*** SOURCE MATERIAL ***
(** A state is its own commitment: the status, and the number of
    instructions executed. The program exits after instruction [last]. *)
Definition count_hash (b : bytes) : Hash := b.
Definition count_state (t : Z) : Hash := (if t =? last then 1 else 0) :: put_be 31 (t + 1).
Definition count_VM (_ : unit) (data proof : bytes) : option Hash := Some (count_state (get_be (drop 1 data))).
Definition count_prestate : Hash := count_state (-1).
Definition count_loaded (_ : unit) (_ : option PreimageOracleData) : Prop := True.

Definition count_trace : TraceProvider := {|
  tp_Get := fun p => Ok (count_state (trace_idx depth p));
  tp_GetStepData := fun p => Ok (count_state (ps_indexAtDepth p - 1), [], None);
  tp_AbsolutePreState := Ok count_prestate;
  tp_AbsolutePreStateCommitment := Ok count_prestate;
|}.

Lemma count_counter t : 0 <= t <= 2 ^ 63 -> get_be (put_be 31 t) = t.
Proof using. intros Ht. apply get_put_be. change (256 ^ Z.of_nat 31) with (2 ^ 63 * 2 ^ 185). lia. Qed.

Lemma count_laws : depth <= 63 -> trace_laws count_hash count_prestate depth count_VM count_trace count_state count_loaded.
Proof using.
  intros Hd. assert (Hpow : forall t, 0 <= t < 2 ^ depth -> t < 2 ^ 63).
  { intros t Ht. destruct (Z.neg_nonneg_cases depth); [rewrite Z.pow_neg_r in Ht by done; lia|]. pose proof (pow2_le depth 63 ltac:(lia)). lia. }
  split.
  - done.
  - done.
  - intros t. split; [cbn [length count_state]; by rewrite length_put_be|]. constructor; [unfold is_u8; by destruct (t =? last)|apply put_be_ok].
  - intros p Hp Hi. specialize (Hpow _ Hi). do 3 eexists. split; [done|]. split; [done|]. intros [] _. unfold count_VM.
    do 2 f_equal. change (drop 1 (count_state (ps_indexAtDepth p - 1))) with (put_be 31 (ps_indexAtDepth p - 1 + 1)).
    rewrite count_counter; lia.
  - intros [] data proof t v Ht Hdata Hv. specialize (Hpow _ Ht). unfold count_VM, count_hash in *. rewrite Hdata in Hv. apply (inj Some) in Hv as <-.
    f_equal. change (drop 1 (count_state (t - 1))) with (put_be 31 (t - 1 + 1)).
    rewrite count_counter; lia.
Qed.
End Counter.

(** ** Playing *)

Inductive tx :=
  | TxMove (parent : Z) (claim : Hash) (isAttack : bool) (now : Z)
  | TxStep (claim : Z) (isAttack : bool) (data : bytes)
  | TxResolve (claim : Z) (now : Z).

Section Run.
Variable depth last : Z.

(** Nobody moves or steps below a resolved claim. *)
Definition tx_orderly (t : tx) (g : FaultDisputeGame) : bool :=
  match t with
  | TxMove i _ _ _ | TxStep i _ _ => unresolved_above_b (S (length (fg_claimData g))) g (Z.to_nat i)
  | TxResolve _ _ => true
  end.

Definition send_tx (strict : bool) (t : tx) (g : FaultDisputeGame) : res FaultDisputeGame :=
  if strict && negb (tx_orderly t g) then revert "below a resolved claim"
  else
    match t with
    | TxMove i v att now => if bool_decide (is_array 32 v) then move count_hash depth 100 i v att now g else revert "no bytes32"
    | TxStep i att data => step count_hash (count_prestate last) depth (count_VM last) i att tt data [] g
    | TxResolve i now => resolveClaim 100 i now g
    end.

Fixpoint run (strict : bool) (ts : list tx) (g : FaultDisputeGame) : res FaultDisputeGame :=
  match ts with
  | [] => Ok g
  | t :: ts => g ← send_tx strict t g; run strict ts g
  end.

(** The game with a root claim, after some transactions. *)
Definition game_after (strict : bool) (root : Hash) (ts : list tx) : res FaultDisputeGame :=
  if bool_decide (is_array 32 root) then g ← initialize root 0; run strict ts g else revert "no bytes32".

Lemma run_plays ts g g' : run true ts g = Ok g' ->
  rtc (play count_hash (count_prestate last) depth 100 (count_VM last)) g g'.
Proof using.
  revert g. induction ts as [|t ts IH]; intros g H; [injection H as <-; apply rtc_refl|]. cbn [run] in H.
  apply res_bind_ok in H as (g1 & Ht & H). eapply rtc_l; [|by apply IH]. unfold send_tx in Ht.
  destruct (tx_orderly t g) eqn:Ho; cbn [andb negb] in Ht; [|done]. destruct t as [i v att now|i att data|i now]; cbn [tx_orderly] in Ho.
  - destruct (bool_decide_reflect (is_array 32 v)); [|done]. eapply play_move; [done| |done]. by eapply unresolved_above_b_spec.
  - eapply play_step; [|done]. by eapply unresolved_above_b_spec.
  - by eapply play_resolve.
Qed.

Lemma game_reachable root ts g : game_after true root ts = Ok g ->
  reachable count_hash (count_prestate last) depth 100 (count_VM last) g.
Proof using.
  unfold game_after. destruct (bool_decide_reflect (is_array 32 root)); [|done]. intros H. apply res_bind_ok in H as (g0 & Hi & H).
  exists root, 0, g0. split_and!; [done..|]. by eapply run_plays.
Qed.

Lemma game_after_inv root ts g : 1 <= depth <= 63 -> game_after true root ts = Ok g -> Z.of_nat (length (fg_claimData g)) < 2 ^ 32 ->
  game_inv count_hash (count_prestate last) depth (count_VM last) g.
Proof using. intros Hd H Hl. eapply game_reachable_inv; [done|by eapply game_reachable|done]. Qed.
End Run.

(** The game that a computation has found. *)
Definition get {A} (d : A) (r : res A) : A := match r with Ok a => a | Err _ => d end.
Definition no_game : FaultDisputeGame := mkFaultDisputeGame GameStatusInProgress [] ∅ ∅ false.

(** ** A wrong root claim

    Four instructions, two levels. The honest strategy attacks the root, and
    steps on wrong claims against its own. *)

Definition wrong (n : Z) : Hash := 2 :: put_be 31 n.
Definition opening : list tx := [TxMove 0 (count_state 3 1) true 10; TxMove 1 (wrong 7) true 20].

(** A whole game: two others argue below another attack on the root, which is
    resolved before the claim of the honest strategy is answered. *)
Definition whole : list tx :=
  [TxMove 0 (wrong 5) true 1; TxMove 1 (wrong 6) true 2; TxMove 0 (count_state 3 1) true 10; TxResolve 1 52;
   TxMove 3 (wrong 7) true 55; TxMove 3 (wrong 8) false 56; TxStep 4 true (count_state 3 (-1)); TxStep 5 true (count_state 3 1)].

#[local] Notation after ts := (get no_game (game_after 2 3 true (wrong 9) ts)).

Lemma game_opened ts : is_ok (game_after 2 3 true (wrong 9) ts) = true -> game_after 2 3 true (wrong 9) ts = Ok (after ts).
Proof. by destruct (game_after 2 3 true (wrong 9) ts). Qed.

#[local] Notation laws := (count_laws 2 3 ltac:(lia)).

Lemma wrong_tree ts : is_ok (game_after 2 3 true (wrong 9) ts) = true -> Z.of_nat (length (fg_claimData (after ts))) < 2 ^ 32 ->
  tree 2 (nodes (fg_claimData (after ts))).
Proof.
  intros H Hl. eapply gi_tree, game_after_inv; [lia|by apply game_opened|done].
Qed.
*** End of SOURCE MATERIAL ***
» THE TASK:
Up to and including the line with "- intros p Hp", transcribe the entries above exactly, starting from their first line.

» OUTPUT OF THE TASK:
(** A state is its own commitment: the status, and the number of
    instructions executed. The program exits after instruction [last]. *)
Definition count_hash (b : bytes) : Hash := b.
Definition count_state (t : Z) : Hash := (if t =? last then 1 else 0) :: put_be 31 (t + 1).
Definition count_VM (_ : unit) (data proof : bytes) : option Hash := Some (count_state (get_be (drop 1 data))).
Definition count_prestate : Hash := count_state (-1).
Definition count_loaded (_ : unit) (_ : option PreimageOracleData) : Prop := True.

Definition count_trace : TraceProvider := {|
  tp_Get := fun p => Ok (count_state (trace_idx depth p));
  tp_GetStepData := fun p => Ok (count_state (ps_indexAtDepth p - 1), [], None);
  tp_AbsolutePreState := Ok count_prestate;
  tp_AbsolutePreStateCommitment := Ok count_prestate;
|}.

Lemma count_counter t : 0 <= t <= 2 ^ 63 -> get_be (put_be 31 t) = t.
Proof using. intros Ht. apply get_put_be. change (256 ^ Z.of_nat 31) with (2 ^ 63 * 2 ^ 185). lia. Qed.

Lemma count_laws : depth <= 63 -> trace_laws count_hash count_prestate depth count_VM count_trace count_state count_loaded.
Proof using.
  intros Hd. assert (Hpow : forall t, 0 <= t < 2 ^ depth -> t < 2 ^ 63).
  { intros t Ht. destruct (Z.neg_nonneg_cases depth); [rewrite Z.pow_neg_r in Ht by done; lia|]. pose proof (pow2_le depth 63 ltac:(lia)). lia. }
  split.
  - done.
  - done.
  - intros t. split; [cbn [length count_state]; by rewrite length_put_be|]. constructor; [unfold is_u8; by destruct (t =? last)|apply put_be_ok].
  - intros p Hp Hi. specialize (Hpow _ Hi). do 3 eexists. split; [done|]. split; [done|]. intros [] _. unfold count_VM.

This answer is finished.